O ministro da Justiça e Segurança Pública, Wellington César Lima e Silva, afirmou nesta sexta-feira (19) que cerca de 25,2 milhões de brasileiros apostam em plataformas ilegais. A declaração ocorreu durante o anúncio de novas ações do governo federal contra o mercado irregular de apostas esportivas e jogos online.

Segundo o ministro, as plataformas ilegais representam entre 41% e 51% do volume de empresas que operam dentro da legalidade. Ele informou que mais de 40 mil sites já foram bloqueados.

“Estamos falando de que as bets ilegais representam algo entre 41% e 51% das plataformas que operam na legalidade. É um número relevante. Já bloqueamos mais de 40 mil sites. São 25,2 milhões de brasileiros apostando nessas plataformas”, declarou.

O governo pretende bloquear recursos financeiros ligados a empresas clandestinas e encaminhar os valores apreendidos ao Fundo Nacional de Segurança Pública, conforme os trâmites previstos em lei.

Crime organizado

Wellington César Lima e Silva afirmou que o crescimento das apostas ilegais tem atraído organizações criminosas para o setor.

“O crime organizado encontra estímulos para migrar para o setor das bets ilegais. Por isso, é fundamental que o Estado atue de forma firme e coordenada contra essas empresas irregulares”, afirmou.

Também presente ao anúncio, o ministro da Fazenda, Dario Durigan, disse que uma estrutura reduzida de operadores estaria por trás de milhares de plataformas clandestinas.

Segundo ele, apenas 350 pessoas, usando 37 instituições financeiras — em sua maioria fintechs e instituições de pagamento —, operavam mais de 40 mil aplicativos e sites ilegais retirados do ar pela Agência Nacional de Telecomunicações (Anatel), a pedido da Secretaria de Prêmios e Apostas (SPA).

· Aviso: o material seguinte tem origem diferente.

Lemma wp_atomic_front depth cfuel fuel Q :
  (∀ qe h dev', (let ph := write_u64 (dev_phys dev0) a (atomic_result pkt old) in
     mem_drop_ref dev' h = with_phys dev0 ph) →
     wp False (resp_loop qe (3 + fuel) RESPST_ACKNOWLEDGE (Some pkt)) Q (with_rm s0 (atomic_executed h) dev')) →
  wp False (rxe_responder depth cfuel (11 + fuel)) Q s0.
Proof using Haq Har Haw.
  intros HQ. pose proof (ar_receptive Har) as Hrc. pose proof (atomic_opcode_spec _ (aq_opcode _ _ _ _ Haq)) as Hf.
  assert (Hfl := λ m, atomic_request_flag _ _ _ _ m Haq). destruct atomic_in_order as [Hio Hperm].
  eapply (wp_front False depth cfuel (5 + fuel)); [done|done| |].
  { unfold resourced. rewrite Hfl, (af_rdatm _ Hf) by done. split; [apply Har|reflexivity]. }
  intros qe. destruct (ar_target Har) as (p & m0 & _ & _ & _ & _ & Ha0 & Ha7).
  destruct (word_lookup dev0 (qp_pd (es_qp s0)) rkey va a (rc_refs _ Hrc) (ar_target Har))
    as (dev' & h & m & Hl & Hm & Hph & Hdrop & Hst & Hrange & Hv).
  cbn [es_qp es_dev with_rm qp_resp rdev_mem upd_field].
  assert (Ea : ∀ r, addressed pkt r = r <| resp_va := va |> <| resp_rkey := rkey |> <| resp_resid := 8 |>).
  { intros r. unfold addressed. by rewrite !Hfl, (af_rw _ Hf), (aq_va _ _ _ _ Haq), (aq_rkey _ _ _ _ Haq) by done. }
  eapply (wp_rkey False qe (4 + fuel)); cbn [es_qp es_dev with_rm qp_resp qp_pd qp_mtu_bytes rdev_mem upd_field].
  - by rewrite !Hfl, (af_rw _ Hf), (af_atomic _ Hf) by done.
  - rewrite Ea. unfold pkt_access. rewrite !Hfl, (af_rw _ Hf) by done. exact Hl.
  - rewrite Ea. exact Hrange.
  - by rewrite Hfl, (af_write _ Hf) by done.
  - apply wp_execute. unfold execute_op. wp_run.
    rewrite !Hfl, (af_send _ Hf), (af_write _ Hf), (af_read _ Hf), (af_atomic _ Hf), (af_comp _ Hf) by done.
    unfold process_atomic, mem_get. wp_run. cbn [es_qp es_dev with_rm qp_resp resp_mr rdev_mem upd_field]. wp_run.
    cbn [es_dev with_rm rdev_mem upd_field]. rewrite Hm. wp_run. rewrite Hst, bool_decide_eq_true_2 by done. cbn [negb].
    rewrite (aq_va _ _ _ _ Haq), Hv. wp_run. destruct (Z.eqb_spec a 0); [done|]. rewrite Ha7.
    change (negb (0 =? 0)) with false. cbn [orb]. wp_run. rewrite with_rm_rm, with_rm_resp, with_rm_mem.
    cbn [es_qp es_dev with_rm qp_resp rdev_mem upd_field]. rewrite Hph. split; [done|]. split; [apply Hrc|].
    rewrite with_rm_rm. eapply (HQ qe h). specialize (Hdrop (write_u64 (dev_phys dev0) a (atomic_result pkt old))).
    rewrite <- Hph in Hdrop at 1. exact Hdrop.
Qed.

Lemma wp_atomic depth cfuel fuel :
  wp False (rxe_responder depth cfuel (11 + fuel)) (λ r s', r = Ok tt ∧ ∃ ack, atomic_done s' ack) s0.
Proof using Hbypass Haq Har Haw.
  apply wp_atomic_front. intros qe h dev' Hd. pose proof (ar_receptive Har) as Hrc.
  pose proof (atomic_opcode_spec _ (aq_opcode _ _ _ _ Haq)) as Hf.
  assert (Er : ∃ r, atomic_executed h = executed pkt r ∧ resp_aeth_syndrome r = AETH_ACK_UNLIMITED ∧
    resp_resources r = Some l ∧ resp_res_head r = resp_res_head (qp_resp (es_qp s0)) ∧ resp_mr r = Some h ∧
    resp_atomic_orig r = old ∧ resp_state r = QP_STATE_READY ∧ resp_goto_error r = false ∧ resp_cur_res r = None).
  { eexists. split; [reflexivity|]. rewrite addressed_front. unfold addressed.
    repeat case_match; cbn; (split; [done|]); (split; [apply Har|]); do 3 (split; [done|]);
      (split; [apply Haw|]); (split; [apply Haw|]); apply Haw. }
  destruct Er as (r & -> & R1 & R2 & R3 & R4 & R5 & R6 & R7 & R8).
  apply wp_resp_step. cbn [resp_step]. wp_run. unfold acknowledge, qp_type. wp_run.
  cbn [es_qp with_rm qp_resp qp_qp_type upd_field]. rewrite (rc_type _ Hrc), Z.eqb_refl. cbn [negb].
  change (resp_aeth_syndrome (executed pkt r)) with (resp_aeth_syndrome r). rewrite R1, Z.eqb_refl. cbn [negb].
  rewrite (atomic_request_flag _ _ _ _ _ Haq), (af_atomic _ Hf) by done. wp_run.
  eapply (wp_send_atomic_ack Hbypass False _ pkt l res); cbn [es_qp es_dev es_alloc with_rm qp_resp rdev_ports upd_field].
  - apply Hrc.
  - split; [apply Hrc|]. split; apply Haq.
  - exact R2.
  - change (resp_res_head (executed pkt r)) with (resp_res_head r). rewrite R3. apply Har.
  - apply Har.
  - intros ack s1 Ha [U1 L1 L2 L3 L4 L5 L6 (head & L7)]. wp_run.
    apply wp_cleanup; [rewrite L5; cbn; by rewrite (aw_pkts _ _ _ Haw)|rewrite L7; exact R7|].
    intros s2 [U2 T1 T2 T3 T4 T5 T6 T7]. split; [done|]. exists ack. rewrite L7 in T1, T6. cbn in T1, T6.
    assert (Ep : u32 (pkt_psn pkt + 1) .& BTH_PSN_MASK = next).
    { rewrite (aq_psn _ _ _ _ Haq). apply psn_succ, Z.mod_pos_bound. lia. }
    destruct Ha as [_ _ _ _ _ _ (B1 & B2 & _ & B3) Hae Hat].
    destruct Hae as [Hsy _]; [done|]. specialize (Hat eq_refl).
    split; rewrite ?T6; try done.
    + eapply unmoved_trans; [|exact U2]. destruct U1. by split.
    + rewrite T1. cbn in R4. rewrite R4, L1. rewrite <- atomic_result_value by apply Haq. exact Hd.
    + by rewrite T2, L2.
    + by rewrite T3, L3.
    + rewrite T4, L4. cbn. lia.
    + rewrite T5, L5. cbn. by rewrite (aw_pkts _ _ _ Haw).
    + by rewrite T7, L6.
    + rewrite B2, (aq_psn _ _ _ _ Haq), Z.mod_mod by done. split; [done|]. split; [done|]. split; [exact B3|].
      split; [exact Hsy|]. rewrite Hat. cbn. by rewrite R5.
    + cbn. by rewrite R3, Ep.
Qed.
End atomic_message.

(** ** A retry *)

Section retry.
Context `{Params} (Hbypass : rxe_bypass_arbiter = false).

(** No resource answers for the sequence number. *)
Lemma wp_find_none F psn l i k Q s :
  Forall (λ res, res_covers psn res = false) l → (i + k ≤ length l)%nat → Q None s → wp F (find_res l psn i k) Q s.
Proof using Type.
  intros Hc. revert i. induction k as [|k IH]; intros i Hl HQ; cbn [find_res]; [by wp_run|].
  destruct (lookup_lt_is_Some_2 l i) as [res Hi]; [lia|]. rewrite Hi. wp_run.
  rewrite (Forall_lookup_1 _ _ _ _ Hc Hi). apply IH; [lia|done].
Qed.

(** A repeated atomic request no resource answers for is dropped. *)
Lemma wp_atomic_retry depth cfuel fuel s dup psn va rkey l :
  out_of_order s dup → psn_compare (pkt_psn dup) (resp_psn (qp_resp (es_qp s))) < 0 →
  atomic_request psn va rkey dup → resp_resources (qp_resp (es_qp s)) = Some l →
  Z.of_nat (length l) = qa_max_rd_atomic (qp_attr (es_qp s)) →
  Forall (λ res, res_covers psn res = false) l →
  wp False (rxe_responder depth cfuel (5 + fuel)) (λ r s', r = Ok tt ∧ dropped dup s s' []) s.
Proof using Type.
  intros Ho Hd Haq Hl Hlen Hc. pose proof (atomic_opcode_spec _ (aq_opcode _ _ _ _ Haq)) as Hf.
  apply (wp_duplicate False depth cfuel (3 + fuel) s dup); [done|done|]. intros qe.
  apply wp_resp_step. cbn [resp_step]. wp_run. unfold duplicate_request. wp_run.
  rewrite !(atomic_request_flag _ _ _ _ _ Haq), (af_send _ Hf), (af_write _ Hf), (af_read _ Hf) by done. cbn [orb].
  unfold find_resource. wp_run. cbn [es_qp with_rm qp_attr upd_field].
  rewrite (aq_psn _ _ _ _ Haq). rewrite <- Hlen, Nat2Z.id.
  assert (HD : wp False (resp_loop qe (2 + fuel) RESPST_CLEANUP (Some dup)) (λ r s', r = Ok tt ∧ dropped dup s s' [])
    (with_rm s (fetched (qp_resp (es_qp s))) (rdev_mem (es_dev s)))).
  { eapply (wp_drop qe fuel dup s _ _ []); [done|apply quiet_refl|by apply fetched_duplicate|by rewrite app_nil_r|by split]. }
  destruct (length l =? 0)%nat; wp_run; [exact HD|].
  change (resp_resources (qp_resp (es_qp s <| qp_resp := fetched (qp_resp (es_qp s)) |>)))
    with (resp_resources (qp_resp (es_qp s))). rewrite Hl. wp_run. apply wp_find_none; [done|lia|]. by wp_run.
Qed.
End retry.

“Identificamos uma concentração impressionante de operadores atuando por meio de estruturas financeiras específicas. Esse é um mercado que movimenta bilhões de reais e exige uma atuação permanente dos órgãos de fiscalização”, afirmou Durigan.

Operação Conto da Sorte

Na quinta-feira (18), o governo federal realizou uma operação contra um esquema suspeito de movimentar bilhões de reais por meio de plataformas ilegais de apostas.

A Operação Conto da Sorte cumpriu 14 mandados de busca e apreensão em Pernambuco, Ceará e São Paulo. A ação foi conduzida pelos Ministérios Públicos do Rio Grande do Norte e de Pernambuco, com apoio da Receita Federal.

Não houve prisões nesta fase. Os mandados foram autorizados pela 2ª Vara da Comarca de Currais Novos, vinculada ao Tribunal de Justiça do Rio Grande do Norte.

As investigações começaram após análise técnica da Secretaria de Prêmios e Apostas do Ministério da Fazenda, que identificou possíveis irregularidades envolvendo a Lotseridó, autarquia criada pela Prefeitura de Bodó, no interior do Rio Grande do Norte.

Segundo a Receita Federal, antes de encerrar as atividades, em outubro de 2025, a Lotseridó passou a credenciar empresas de apostas de quota fixa sem autorização da União. As companhias teriam continuado operando mesmo sem reconhecimento da Secretaria de Prêmios e Apostas.

“Essas empresas permanecem atuando à revelia da autoridade reguladora federal”, informou a Receita.

O valor exato movimentado ainda não foi divulgado. Conforme os investigadores, a quantia será definida após a análise dos materiais apreendidos e das informações obtidas por meio de quebras de sigilo autorizadas pela Justiça.